The International Film Festival, along with all the other disciplines that make up the Venice Biennale, is a fundamental event not only for its celebration of cinema and, to an ever greater extent, other forms of audiovisual production, but above all for its enrichment of our fund of knowledge and the way that it allows us to make comparisons with the past and speculate about contents, languages and new technologies in the arts over the coming decades. For this reason Venice is different from any other festival, as it is part of a family that for 125 years has made the contemporary arts an arena for the exchange of ideas, for proposals and research in sectors that, as much if not more than the scientific disciplines, can really change the world.
A few days prior to the opening of the 77th Film Festival, Cinema will be the coprotagonist in the Giardini della Biennale, together with Theater, Music, Dance, Art and Architecture, of the exhibition Le muse inquiete. La Biennale di Venezia di fronte alla Storia (“The Disquieted Muses: When the Biennale Meets History”), curated by all six of the current directors (Alberto Barbera, Antonio Latella, Ivan Fedele, Marie Chouinard, Cecilia Alemani, and Hashim Sarkis), that looks back over the key moments in 125 years of history of the Venice Biennale, something made possible largely thanks to the unique contents of its Historical Archives of Contemporary Arts (ASAC).

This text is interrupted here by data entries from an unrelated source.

(** X7.  The standard input of a spawned stage: the descriptor it is given, when
    it is given one; otherwise, for the stage of index 0 of a line with an
    input path, and for any stage of a background line, the input path (the
    null device when the line has none) opened read-only, if it opens; in
    every other case what the shell has.  So in a foreground line a stage
    after the first never reads the input path. *)
Theorem stage_standard_input e l c i pipeIn w :
  shell_table (w_fds w) -> threaded (w_fds w) pipeIn ->
  e_fork_fails e (w_nforks w) = false ->
  exists im,
    spawned w (execute_command e l c i pipeIn w).2 = [im] /\
    im_fds im !! STDIN_FILENO =
      if 0 <? pipeIn then w_fds w !! pipeIn
      else if (((i =? 0)%nat && is_set (file_input l)) || background l) &&
              negb (open_fails (w_files w) (w_cwd w)
                      (default "/dev/null"%string (file_input l)) O_RDONLY)
           then Some (OpenFile (resolve (w_cwd w) (default "/dev/null"%string (file_input l)))
                               O_RDONLY)
           else Some (Inherited 0).
Proof.
  intros Hst Hth Hf.
  destruct (execute_command_ok e l c i pipeIn w Hf) as (_ & Him & _).
  destruct (stage_child_spec e l c i pipeIn w Hst Hth) as (Hst1 & Hth1 & Hfds & _).
  exists (stage_child e l c i pipeIn w).1.1.
  split; [unfold spawned; rewrite Him; now rewrite drop_app_length|].
  assert (Hwr : is_last l i = false -> 3 <= (stage_pipe e l i w).1.2).
  { intros Hl. apply (stage_pipe_spec e l i w pipeIn Hst Hth Hl). }
  rewrite Hfds, output_table_other;
    [|unfold STDOUT_FILENO, STDIN_FILENO; lia
     |intros Hl; specialize (Hwr Hl); unfold STDIN_FILENO; lia].
  unfold input_table.
  destruct (0 <? pipeIn) eqn:Hp.
  - apply Z.ltb_lt in Hp.
    destruct (threaded_above _ _ Hst Hth) as [-> | Hge]; [lia|].
    destruct Hth as [-> | [k Hk]]; [lia|].
    assert (Hk1 : (stage_pipe e l i w).2 !! pipeIn = Some (PipeRead k)).
    { destruct (is_last l i) eqn:Hl; [now rewrite stage_pipe_last|].
      destruct (stage_pipe_spec e l i w pipeIn Hst (or_intror (ex_intro _ k Hk)) Hl)
        as (_ & _ & _ & Hrp & Hwp & _ & _ & -> & _).
      now rewrite !lookup_insert_ne by congruence. }
    rewrite Hk1, Hk. unfold STDIN_FILENO.
    rewrite lookup_delete_ne by lia. apply lookup_insert_eq.
  - destruct (_ && _); [apply lookup_insert_eq|apply Hst1].
Qed.
(** X21: a goroutine keeps the recovery handler that was set when it
    was started: whatever [SetRecoverHandler] is called with while it
    runs, after a panic it calls the handler of the time of its spawn,
    with the panic value, the stack text and the id, and it calls none
    if there was none then. *)
Theorem executor_handler_fixed_at_spawn (before after : list label)
    (se1 se2 : t) (ctx_done : bool) (fn : behaviour) (stack : string) :
  run before NewSafeExecutor = Some se1 ->
  run after (GoWithContext ctx_done fn stack se1) = Some se2 ->
  exists g,
    nth_error (goroutines se2) (length (goroutines se1)) = Some g
    /\ g_handler g = recoverHandler se1
    /\ g_fn g = fn /\ g_ctx_done g = ctx_done /\ g_stack g = stack
    /\ (g_pc g = Finished -> value_is_nil (recovered g) = false ->
        handler_calls (g_events g)
        = match recoverHandler se1 with
          | Some _ => [(recovered g, stack, getGoroutineID stack)]
          | None => []
          end
        /\ forall h, recoverHandler se1 = Some h ->
                     In (EvHandler (recovered g) stack (getGoroutineID stack)
                           (h (recovered g) stack (getGoroutineID stack)))
                        (g_events g)).
Proof.
  intros Hbefore Hafter.
  set (g0 := {| g_ctx_done := ctx_done; g_fn := fn; g_stack := stack;
                g_handler := recoverHandler se1; g_pc := Spawned;
                g_events := [] |}).
  assert (Hall : Forall coherent
                   (goroutines (GoWithContext ctx_done fn stack se1))).
  { cbn. apply Forall_app. split.
    - eapply run_coherent; [| exact Hbefore]. constructor.
    - constructor; [| constructor]. split; [reflexivity | discriminate]. }
  assert (Hg0 : nth_error (goroutines (GoWithContext ctx_done fn stack se1))
                  (length (goroutines se1)) = Some g0).
  { cbn. rewrite nth_error_app2 by lia. rewrite Nat.sub_diag. reflexivity. }
  destruct (run_same_task _ _ _ _ _ Hafter Hg0) as (g & Hg & H1 & H2 & H3 & H4).
  cbn in H1, H2, H3, H4.
  exists g. repeat (split; [assumption |]).
  intros Hpc Hnil.
  assert (Hcoh : coherent g).
  { pose proof (run_coherent _ _ _ Hall Hafter) as Hall2.
    rewrite Forall_forall in Hall2. apply Hall2. eapply nth_error_In, Hg. }
  destruct Hcoh as [Hev _].
  destruct (finished_history g Hpc Hev) as (_ & _ & Hp).
  destruct (Hp Hnil) as (_ & _ & Hcalls).
  rewrite H4, H3 in Hcalls. split; [exact Hcalls |].
  intros h Hh. rewrite Hev. unfold history. rewrite Hpc, Hnil.
  unfold report_events. rewrite H4, Hh, H3.
  apply in_or_app. right. apply in_or_app. right.
  apply in_or_app. right. apply in_or_app. right. left. reflexivity.
Qed.
Lemma after_call_default device_id role w r :
  render_default (after_call device_id role w) r =
    match device_id with
    | VStr s =>
        if Nat.eqb r role && endpoint_accepts w s role then Some s
        else render_default w r
    | _ => render_default w r
    end.
Proof.
  unfold after_call. destruct device_id; try reflexivity.
  destruct (endpoint_accepts w s role); cbn.
  - destruct (Nat.eqb r role); reflexivity.
  - rewrite andb_false_r. reflexivity.
Qed.

Lemma after_call_files device_id role w :
  config_file (after_call device_id role w) = config_file w ∧
  all_devices (after_call device_id role w) = all_devices w ∧
  policy_available (after_call device_id role w) = policy_available w.
Proof.
  unfold after_call. destruct device_id; try (cbn; auto).
  destruct (endpoint_accepts w s role); cbn; auto.
Qed.

Lemma after_call_calls device_id role w :
  endpoint_calls (after_call device_id role w)
  = (endpoint_calls w ++ [(device_id, role)])%list.
Proof.
  unfold after_call. destruct device_id; try reflexivity.
  destruct (endpoint_accepts w s role); reflexivity.
Qed.

Lemma three_calls_default device_id w r :
  render_default
    (after_call device_id 2 (after_call device_id 1 (after_call device_id 0 w)))
    r =
  match device_id with
  | VStr s =>
      if (r <? 3)%nat && endpoint_accepts w s r then Some s
      else render_default w r
  | _ => render_default w r
  end.
Proof.
  rewrite !after_call_default, !after_call_accepts.
  destruct device_id; try reflexivity.
  destruct r as [|[|[|r]]]; cbn.
  - destruct (endpoint_accepts w s 0); reflexivity.
  - destruct (endpoint_accepts w s 1); reflexivity.
  - destruct (endpoint_accepts w s 2); reflexivity.
  - reflexivity.
Qed.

A concrete sign of this dialogue, which sets great store by everything that the directors of the past, present and future have offered and will offer to the attention of the international public.

My thanks

I would like to thank the artists and producers who are going to accompany their films to the Lido and all the Italian and foreign guests who wish in this way to cut with us the ribbon of faith in the revival of the audiovisual industry and the art of moving pictures.
My gratitude goes to the director Alberto Barbera and his staff for the incredible work they have done at such a testing time, overcoming difficulties and skepticism that might have discouraged even the most optimistic.
My thanks to the whole Biennale.
And my particular gratitude to the sponsors who have confirmed their support for the Venice International Film Festival despite the complexities of the situation.